Pintadas, amenazas y falta de protocolos: cómo abordar la violencia escolar

Javier Pinto, socio fundador Fundación Enebro, advirtió que las pintadas amenazantes que aparecieron en escuelas “son algo totalmente nuevo que no está en los protocolos”.
Javier Pinto, socio fundador Fundación Enebro, de Moreno, consideró que las pintadas amenazantes que se multiplicaron en escuelas de todo el país durante las últimas semanas son el reflejo de “chicos que gritan que algo les pasa”, por lo cual recomendó un abordaje social de la cuestión que apunte a “pensar nuevas herramientas para las nuevas problemáticas que tiene la sociedad”.
El directivo explicó que los chicos “están todo el tiempo comunicando, con el lenguaje que tienen a mano. La necesidad de pertenecer, de ser reconocidos, de dejar de ser fantasmas y pasar a ser alguien es lo que buscan. Entonces, Las pintadas en las escuelas de las últimas semanas son un grito. Son chicos que gritan que algo les pasa”.
Frente a esta problemática, la escuela “hace lo que puede con herramientas de hace 10 ó 15 años atrás que ahora no sirven. Por caso, en aquel entonces no estaban las redes sociales. Lo que está pasando ahora es algo totalmente nuevo que no está en los protocolos”, sostuvo.
En diálogo con el programa AM, del Canal Somos de Flow, Pinto indicó también que es necesario un abordaje social de la violencia: “para que esto no se repita, tienen que trabajar la escuela, la familia y el Estado y pensar en nuevas herramientas para las nuevas problemáticas que tiene la sociedad. Hoy, el acto punitivo viene primero ¿pero después qué hacemos?”.
El suicidio en menores
Otra situación conflictiva que abordó Pinto tiene que ver con el suicidio de menores de edad: aseguró que en los últimos tiempos se ha incrementado la cantidad de casos. Y consideró que las condiciones sociales que vive el país ayudan a esta suba.

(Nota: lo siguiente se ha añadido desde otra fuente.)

(** [i] depends on [j]. *)
Definition edge (i j : nat) : Prop :=
  i < n /\ exists deps, dependencies !! file i = Some deps /\ file j ∈ deps
    /\ file_to_idx file_ids !! file j = Some j.

Lemma file_to_idx_sound f j : file_to_idx file_ids !! f = Some j -> file_ids !! j = Some f.
Proof.
  unfold file_to_idx.
  assert (forall l k (m : gmap FileId nat), (forall f j, m !! f = Some j -> file_ids !! j = Some f) ->
    (forall i f, l !! i = Some f -> file_ids !! (k + i) = Some f) ->
    forall f j, foldl (fun m p => <[p.2 := p.1]> m) m (imap (fun i f => (k + i, f)) l) !! f = Some j ->
    file_ids !! j = Some f) as H.
  { induction l as [|x l IH]; intros k m Hm Hl f' j'; [apply Hm|]. simpl.
    rewrite (imap_ext _ (fun i f => (S k + i, f))) by (intros; simpl; f_equal; lia). apply IH.
    - intros f1 j1. rewrite lookup_insert_Some. intros [[<- <-]|[_ H1]]; [|by apply Hm].
      rewrite Nat.add_0_r. specialize (Hl 0 x eq_refl). by rewrite Nat.add_0_r in Hl.
    - intros i f1 Hi. replace (S k + i) with (k + S i) by lia. by apply Hl. }
  apply (H file_ids 0 ∅); [|done]. intros f1 j1. by rewrite lookup_empty.
Qed.

(** Without duplicates every file has its own index. *)
Lemma file_to_idx_complete j f :
  NoDup file_ids -> file_ids !! j = Some f -> file_to_idx file_ids !! f = Some j.
Proof.
  intros Hnd Hj. destruct (file_to_idx file_ids !! f) as [j'|] eqn:Hf.
  { apply file_to_idx_sound in Hf. f_equal. by eapply NoDup_lookup. }
  exfalso. revert Hf. unfold file_to_idx.
  assert (forall l k (m : gmap FileId nat), is_Some (m !! f) \/ f ∈ l ->
    is_Some (foldl (fun m p => <[p.2 := p.1]> m) m (imap (fun i f => (k + i, f)) l) !! f)) as H.
  { induction l as [|x l IH]; intros k m Hm.
    - destruct Hm as [Hm|Hm]; [done|]. by apply not_elem_of_nil in Hm.
    - simpl. rewrite (imap_ext _ (fun i f => (S k + i, f))) by (intros; simpl; f_equal; lia). apply IH.
      destruct (decide (x = f)) as [->|Hne]; [left; by rewrite lookup_insert_eq|].
      rewrite lookup_insert_ne by done. destruct Hm as [Hm|Hm]; [by left|].
      apply elem_of_cons in Hm as [->|Hm]; [done|by right]. }
  specialize (H file_ids 0 ∅ (or_intror (list_elem_of_lookup_2 _ _ _ Hj))).
  intros Hf. unfold file_to_idx in Hf. change (imap pair file_ids) with (imap (fun i f => (0 + i, f)) file_ids) in Hf.
  rewrite Hf in H. by destruct H.
Qed.

(** What the loops over files and dependencies have built. *)
Record graph_ok (p : nat -> nat -> Prop) (g : list nat * list (list nat)) : Prop := mkGraphOk {
  gr_len1 : length g.1 = n;
  gr_len2 : length g.2 = n;
  gr_degree : forall i, i < n -> g.1 !! i = Some (sum_list_with (occ i) g.2);
  gr_edges : forall i j l, g.2 !! j = Some l -> (i ∈ l <-> p i j);
  gr_range : forall j l, g.2 !! j = Some l -> Forall (fun i => i < n) l
}.

Lemma graph_ok_ext p q g : (forall i j, p i j <-> q i j) -> graph_ok p g -> graph_ok q g.
Proof.
  intros Hpq [? ? ? He ?]. split; try done. intros i j l Hl. by rewrite <-Hpq, (He i j l Hl).
Qed.

Lemma add_edge_ok p g idx dep :
  graph_ok p g -> idx < n ->
  graph_ok (fun i j => p i j \/ (i = idx /\ file_to_idx file_ids !! dep = Some j))
    (add_edge file_ids idx g dep).
Proof.
  intros [H1 H2 Hd He Hr] Hidx. unfold add_edge. destruct (file_to_idx file_ids !! dep) as [j0|] eqn:Hj0.
  - pose proof (file_to_idx_sound _ _ Hj0) as Hlt. apply lookup_lt_Some in Hlt.
    destruct (lookup_lt_is_Some_2 g.2 j0) as [r Hrow]; [lia|].
    split; simpl.
    + by rewrite length_alter.
    + by rewrite length_alter.
    + intros i Hi. pose proof (sum_list_alter (occ i) (fun l => l ++ [idx]) g.2 j0 r Hrow) as Hs.
      cbv beta in Hs. rewrite occ_app, (occ_single i idx) in Hs.
      case_decide as Hne; [subst i|].
      * rewrite list_lookup_alter_eq, Hd by done. simpl. f_equal. lia.
      * rewrite list_lookup_alter_ne, Hd by done. f_equal. lia.
    + intros i j l. destruct (decide (j0 = j)) as [->|Hne].
      * rewrite list_lookup_alter_eq, Hrow. simpl. intros [= <-].
        rewrite elem_of_app, list_elem_of_singleton, (He i j r Hrow).
        split; [intros [?| ->]; [by left|by right]|intros [?|[-> _]]; [by left|by right]].
      * rewrite list_lookup_alter_ne by done. intros Hl. rewrite (He i j l Hl).
        split; [by left|]. intros [?|[_ ?]]; [done|congruence].
    + intros j l. destruct (decide (j0 = j)) as [->|Hne].
      * rewrite list_lookup_alter_eq, Hrow. simpl. intros [= <-]. apply Forall_app. split; [by eapply Hr|].
        by repeat constructor.
      * rewrite list_lookup_alter_ne by done. apply Hr.
  - split; try done. intros i j l Hl. rewrite (He i j l Hl). split; [by left|]. by intros [?|[_ ?]].
Qed.

Lemma fold_edges_ok deps p g idx :
  graph_ok p g -> idx < n ->
  graph_ok (fun i j => p i j \/ (i = idx /\ exists dep, dep ∈ deps /\ file_to_idx file_ids !! dep = Some j))
    (foldl (add_edge file_ids idx) g deps).
Proof.
  revert p g. induction deps as [|d deps IH]; intros p g Hg Hi; simpl.
  - eapply graph_ok_ext; [|exact Hg]. intros i j. split; [by left|].
    intros [?|(_ & dep & Hdep & _)]; [done|]. by apply not_elem_of_nil in Hdep.
  - eapply graph_ok_ext; [|apply IH; [by apply add_edge_ok|done]]. simpl. intros i j.
    split.
    + intros [[?|[-> ?]]|(-> & dep & Hin & Hj)]; [by left|right; split; [done|]|right; split; [done|]].
      * exists d. split; [apply list_elem_of_here|done].
      * exists dep. split; [by apply list_elem_of_further|done].
    + intros [?|(-> & dep & [->|Hin]%elem_of_cons & Hj)]; [by left; left|by left; right|].
      right. split; [done|]. by exists dep.
Qed.

Lemma build_graph_ok : graph_ok edge (build_graph dependencies file_ids).
Proof.
  unfold build_graph.
  assert (forall l k p g, (forall i f, l !! i = Some f -> file_ids !! (k + i) = Some f) ->
    graph_ok p g ->
    graph_ok (fun i j => p i j \/ (edge i j /\ k <= i < k + length l))
      (foldl (add_edges dependencies file_ids) g (imap (fun i f => (k + i, f)) l))) as H.
  { induction l as [|x l IH]; intros k p g Hl Hg.
    - simpl. eapply graph_ok_ext; [|exact Hg]. intros i j. split; [by left|]. intros [?|[_ ?]]; [done|lia].
    - simpl. rewrite (imap_ext _ (fun i f => (S k + i, f))) by (intros; simpl; f_equal; lia).
      assert (file_ids !! k = Some x) as Hk by (specialize (Hl 0 x eq_refl); by rewrite Nat.add_0_r in Hl).
      pose proof (lookup_lt_Some _ _ _ Hk) as Hkn.
      assert (file k = x) as Hfile by by apply file_at_lookup.
      rewrite Nat.add_0_r.
      assert (graph_ok (fun i j => p i j \/ (i = k /\ edge k j)) (add_edges dependencies file_ids g (k, x))) as Hg'.
      { unfold add_edges. simpl. destruct (dependencies !! x) as [deps|] eqn:Hdeps.
        - eapply graph_ok_ext; [|apply fold_edges_ok; [exact Hg|exact Hkn]]. simpl. intros i j.
          setoid_rewrite elem_of_elements. split.
          + intros [?|(-> & dep & Hin & Hj)]; [by left|]. right. split; [done|]. split; [done|].
            exists deps. rewrite Hfile. pose proof (file_to_idx_sound _ _ Hj) as Hs.
            assert (file j = dep) as -> by by apply file_at_lookup. done.
          + intros [?|(-> & _ & deps' & Hd & Hin & Hj)]; [by left|]. rewrite Hfile, Hdeps in Hd.
            injection Hd as <-. right. split; [done|]. by exists (file j).
        - eapply graph_ok_ext; [|exact Hg]. intros i j. split; [by left|].
          intros [?|(-> & _ & deps' & Hd & _)]; [done|]. rewrite Hfile, Hdeps in Hd. done. }
      eapply graph_ok_ext; [|apply (IH (S k) (fun i j => p i j \/ (i = k /\ edge k j)))]; [|intros i f Hi; replace (S k + i) with (k + S i) by lia; by apply Hl|exact Hg'].
      intros i j. simpl. split.
      + intros [[?|[-> ?]]|[? ?]]; [by left|right; split; [done|lia]|right; split; [done|lia]].
      + intros [?|[He Hi]]; [by left; left|]. destruct (decide (i = k)) as [->|Hne]; [left; by right|].
        right. split; [done|lia]. }
  eapply graph_ok_ext; [|apply (H file_ids 0 (fun _ _ => False)); [done|]].
  - intros i j. simpl. split; [by intros [[]|[? _]]|]. intros He. right. split; [done|]. destruct He. lia.
  - split; simpl; [by rewrite length_replicate|by rewrite length_replicate| | |].
    + intros i Hi. rewrite lookup_replicate_2 by done. f_equal. clear. induction n as [|k IH]; [done|]. simpl. done.
    + intros i j l Hl. apply lookup_replicate in Hl as [-> _]. split; [by intros ?%not_elem_of_nil|done].
    + intros j l Hl. by apply lookup_replicate in Hl as [-> _].
Qed.
End Graph.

No obstante, enfatizó: “siempre hay salida, aún hasta en los casos que parecen imposibles. Primero, hay que pedir ayuda y si es necesario insistir en la búsqueda de esa ayuda, porque hay casos que son muy complicados y tal vez un solo abordaje no alcanza. Ser conscientes que el proceso que viene después de pedir ayuda puede llevar tiempo”.
Asimismo, advirtió que se sigue considerando que el suicidio es un tema de salud mental, “pero no es solo eso: es un tema social también. Por ejemplo, la escucha es social. Y para eso alguien tiene que entrenarse. Familia y profesionales tienen que trabajar en equipo”.
“Hay muchos chicos que quieren hablar, que están solos y están frente a muchos problemas todos los días. Los chicos hablan mucho entre ellos, y muchas veces el pedido de ayuda va hacia un par que tal vez está más complicado que el que la pide. O a lo mejor ese par no sea el más adecuado. Los chicos se abren continuamente pero los que no quieren dar respuesta son los adultos”, comentó. Y destacó que hablar “es sanador. En la Fundación Enebro buscamos que la persona se adueñe de su propia historia”.
Por último, reconoció que el suicidio sigue siendo un tema tabú, aunque aclaró: “estamos en un proceso de cambio. La sociedad adolece de desinformación sobre muchos temas. El suicidio es uno de ellos. Por eso, hay que respaldarse en ONG’s que sean referentes del tema”.